José Mujica died at age 89, the leader who renewed the way of doing politics in Uruguay

José Mujica died at age 89, the leader who renewed the way of doing politics in Uruguay

The former president José Mujica, one of the emblematic leaders of the leftist Broad Front (FA)he died today at 89 years of age after his health was deteriorating as a result of a esophagus cancerwhich then extended to the liver.

A sample of greater aggravation in his state was the fact that he had not gone to vote on Sunday in the departmental electionswhere he saw his wife, the former vice president Lucia Topolanskywho in the last hours said the ex -president was “on the plateau.”

Mujica announced the worsening of his health on Thursday, January 9, when he made public the extension of esophagus cancer that he tried for much of 2024 to the liver. “I am dying,” he said then, when he also asked to let him move calmly the last stage of his life: “The warrior is entitled to his rest,” he said.

The historic leader of Popular participation movement (MPP) of the elected president Yamandú OrsiHe said he asked doctors not to “suffer from fart.” “Let me pichicate and when I have to die, I’m dying. That’s how simple,” he said. He also expressed his desire to be buried in his Rincon del Cerro farmnext to a large sequoia – abol that he cultivated a seed they gave him – where his dog is also buried Manuela.

José Mujica Tractor.jpg

Photo: EFE

“What I want is to say goodbye to my compatriots. It is easy to have respect for those who think like one, but we must learn that the foundation of the democracy It is respect for those who think differently. Therefore, the first category are my compatriots and I say goodbye. I give everyone a hug, ”said Mujica who, faithful to his style, did not miss the opportunity to propose a reflection on politics, even in what was his last public message.

Mujica’s life

Mujica announced that he suffered from esophagus cancer in April 2024 and soon began a radiotherapy treatment to combat the tumor, the only therapeutic alternative to the two chronic diseases that he also suffered. After the sessions that left it “undone”, and even in the middle of three hospitalizations within ten days in the early September, the former president remained active and present during the Electoral campaign That, finally, it resulted in a historical choice for the 609 list of the MPP and in Orsi as the winner of the Presidency.

José Mujica Banda Presidential.jpg

Photo: MPP

In this way, and as he had promised, he militated until the last moment, through presences in acts and, mostly, with interviews and participation in spots from his farm.

In addition to being a historic leader of both his sector and the Broad Front, Mujica was president of Uruguay Between 2010 and 2015. cataloged as one of the most progressive leaders of Latin America, Even among his contemporary peers of what was called the “big homeland”, in a wave of governments with leftist trends in the region; His government put the country at the forefront of individual rights with the decriminalization of abortionhe equal marriage and the regulation of cannabis consumption.

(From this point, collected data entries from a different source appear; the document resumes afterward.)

(** * Cageify: the image-replacing content script, in two variants

    A shallow embedding of [cagify/src/content.ts] (the procedural content
    script, module [Content]) and of the class-based variant (class
    [Cageify], module [Cageify]), over a small model of the part of the DOM
    the two scripts use: a node tree, the [src] and [srcset] properties of
    its nodes, the console, [Math.random] and a [MutationObserver] with its
    record queue. *)

From Stdlib Require Import ZArith Lia.
From stdpp Require Import base option list gmap strings pretty.

Local Open Scope Z_scope.

(** ** JavaScript values and completions *)

(** The values the scripts move around: a string, or [undefined] (what an
    array read out of range gives). *)
Inductive value : Type :=
  | VUndefined
  | VString (s : string).

(** What a [throw] carries: an [Error] instance with its [message], or any
    other value. *)
Inductive thrown : Type :=
  | ErrorObject (message : string)
  | ThrownValue (v : value).

Inductive completion (A : Type) : Type :=
  | Normal (a : A)
  | Throw (e : thrown).
Arguments Normal {A} a.
Arguments Throw {A} e.

(** ** The document tree *)

(** A node: its identity, [nodeName], [nodeType] and children. The scripts
    never change the shape of the tree, only properties of its nodes, which
    live in the store of the [World] below, keyed by [nodeId]. *)
#[warnings="-register-all"] Inductive Node : Type :=
  mkNode { nodeId : nat; nodeName : string; nodeType : Z; childNodes : list Node }.

Definition ELEMENT_NODE : Z := 1.
Definition TEXT_NODE : Z := 3.
Definition PROCESSING_INSTRUCTION_NODE : Z := 7.
Definition COMMENT_NODE : Z := 8.

(** The node and its descendants, in document (pre-)order. *)
Fixpoint inclusive_descendants (n : Node) : list Node :=
  match n with
  | mkNode _ _ _ cs => n :: flat_map inclusive_descendants cs
  end.

Definition descendants (n : Node) : list Node :=
  flat_map inclusive_descendants (childNodes n).

Definition upper_ascii (c : Ascii.ascii) : Ascii.ascii :=
  let k := Ascii.nat_of_ascii c in
  if ((97 <=? k) && (k <=? 122))%nat then Ascii.ascii_of_nat (k - 32) else c.

Fixpoint toUpperCase (s : string) : string :=
  match s with
  | EmptyString => EmptyString
  | String c r => String (upper_ascii c) (toUpperCase r)
  end.

(** A type selector [tag] against a node of an HTML document: the node is
    an element and its [nodeName] is the upper-cased tag. *)
Definition matches (tag : string) (n : Node) : bool :=
  (nodeType n =? ELEMENT_NODE) && String.eqb (nodeName n) (toUpperCase tag).

(** [element.querySelectorAll(tag)]: the matching descendants of the
    element (never the element itself), in document order. *)
Definition querySelectorAll (n : Node) (tag : string) : list Node :=
  List.filter (matches tag) (descendants n).

Record Document : Type :=
  mkDocument { documentElement : Node; body : option Node }.

(** [document.getElementsByTagName(tag)]: every matching element of the
    document, in document order. *)
Definition getElementsByTagName (d : Document) (tag : string) : list Node :=
  List.filter (matches tag) (inclusive_descendants (documentElement d)).

(** ** The world the scripts run in *)

Inductive Attr : Type := Src | Srcset.

Record Fields : Type := mkFields { src : value; srcset : value }.

Definition no_fields : Fields := {| src := VUndefined; srcset := VUndefined |}.

Definition with_attr (a : Attr) (v : value) (f : Fields) : Fields :=
  match a with
  | Src => {| src := v; srcset := srcset f |}
  | Srcset => {| src := src f; srcset := v |}
  end.

(** The numbers of the scripts are doubles. Those that occur are finite and
    not negative: such a double is [mant * 2 ^ expo], with a significand
    below [2 ^ 53] and an exponent of at least [-1074]. *)
Record double : Type := mkDouble { mant : Z; expo : Z }.

(** [Math.random()] returns a double in the interval [0, 1). *)
Definition unit_interval (r : double) : Prop :=
  0 <= mant r < 2 ^ 53 /\ -1074 <= expo r <= 0 /\ mant r < 2 ^ (- expo r).

(** The double nearest to [m * 2 ^ e], ties going to the even significand:
    a significand of more than 53 bits loses its low bits. *)
Definition round_nearest_even (m e : Z) : double :=
  let digits := Z.log2 m + 1 in
  if digits <=? 53 then mkDouble m e
  else
    let s := digits - 53 in
    let q := m / 2 ^ s in
    let rest := m mod 2 ^ s in
    let half := 2 ^ (s - 1) in
    let up := if rest <? half then false
              else if half <? rest then true
              else Z.odd q in
    mkDouble (if up then q + 1 else q) (e + s).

His professional political career began in 1989, when he was elected deputy and then, senator for the Frente Amplio. He also held the position of Minister of Livestock, Agriculture and Fisheries (MGAP) Between 2005 and 2008, during the first front government of Tabaré Vázquez. After finishing his mandate as the 40th President of Uruguay, He was chosen a senator again for two consecutive periods, although in October 2020 he resigned from his bank. “The pandemic has thrown me,” he said in the middle of the crisis for the COVID-19referring to the need to take care of an autoimmune disease that suffered and also complicated the fight against cancer.

José Mujica Guerrillero.jpg

Photo: Getty Images

His political history began much earlier, in the 1970s with his militancy in the National Liberation Movement – Tupamaros (MLN -T)and for which he was a political imprison between 1972 and 1985, during the civic-military dictatorship, together with his wife Lucia Topolansky.

“I bathed with a glass of water and a trap like the desert people. And in absolute solitude, with some visit of my relatives once a month, of my mother particularly. It was hard,” he said in an interview many years later and acknowledged that from his arrest “he learned not to let himself be dominated by hate and fanaticism, and understand that there are accounts that are not charged and that you have to live forward.”

That moderate vision of the consequences of the dictatorship, which in his government resulted in the opposition to eliminating the expiration law, earned him several criticisms of organizations of relatives of the disappeared, with which he also poleminated in the last months of his life after affirming that there were false testimonies to imprison military.